%%

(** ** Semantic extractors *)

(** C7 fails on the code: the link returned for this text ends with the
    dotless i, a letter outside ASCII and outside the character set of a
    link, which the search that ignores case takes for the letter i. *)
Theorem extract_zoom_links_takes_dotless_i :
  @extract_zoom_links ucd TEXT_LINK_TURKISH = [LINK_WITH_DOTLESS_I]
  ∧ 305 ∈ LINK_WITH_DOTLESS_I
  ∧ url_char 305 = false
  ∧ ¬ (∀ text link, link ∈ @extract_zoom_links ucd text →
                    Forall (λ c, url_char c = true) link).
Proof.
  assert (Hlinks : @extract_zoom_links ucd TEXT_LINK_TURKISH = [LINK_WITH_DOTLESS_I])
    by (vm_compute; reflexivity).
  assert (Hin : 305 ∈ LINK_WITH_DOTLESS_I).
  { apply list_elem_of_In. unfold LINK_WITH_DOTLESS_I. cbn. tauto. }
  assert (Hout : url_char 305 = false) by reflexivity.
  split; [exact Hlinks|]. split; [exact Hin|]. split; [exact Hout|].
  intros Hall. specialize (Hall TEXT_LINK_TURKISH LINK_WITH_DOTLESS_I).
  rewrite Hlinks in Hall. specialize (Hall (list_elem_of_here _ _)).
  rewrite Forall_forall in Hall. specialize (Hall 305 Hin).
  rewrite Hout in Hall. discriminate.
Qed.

%%

## REQUIREMENT
Each line above should be reproduced exactly, with nothing omitted.

## FINAL ANSWER
(** ** Semantic extractors *)

(** C7 fails on the code: the link returned for this text ends with the
    dotless i, a letter outside ASCII and outside the character set of a
    link, which the search that ignores case takes for the letter i. *)
Theorem extract_zoom_links_takes_dotless_i :
  @extract_zoom_links ucd TEXT_LINK_TURKISH = [LINK_WITH_DOTLESS_I]
  ∧ 305 ∈ LINK_WITH_DOTLESS_I
  ∧ url_char 305 = false
  ∧ ¬ (∀ text link, link ∈ @extract_zoom_links ucd text →
                    Forall (λ c, url_char c = true) link).
Proof.
  assert (Hlinks : @extract_zoom_links ucd TEXT_LINK_TURKISH = [LINK_WITH_DOTLESS_I])
    by (vm_compute; reflexivity).
  assert (Hin : 305 ∈ LINK_WITH_DOTLESS_I).
  { apply list_elem_of_In. unfold LINK_WITH_DOTLESS_I. cbn. tauto. }
  assert (Hout : url_char 305 = false) by reflexivity.
  split; [exact Hlinks|]. split; [exact Hin|]. split; [exact Hout|].
  intros Hall. specialize (Hall TEXT_LINK_TURKISH LINK_WITH_DOTLESS_I).
  rewrite Hlinks in Hall. specialize (Hall (list_elem_of_here _ _)).
  rewrite Forall_forall in Hall. specialize (Hall 305 Hin).
  rewrite Hout in Hall. discriminate.
Qed.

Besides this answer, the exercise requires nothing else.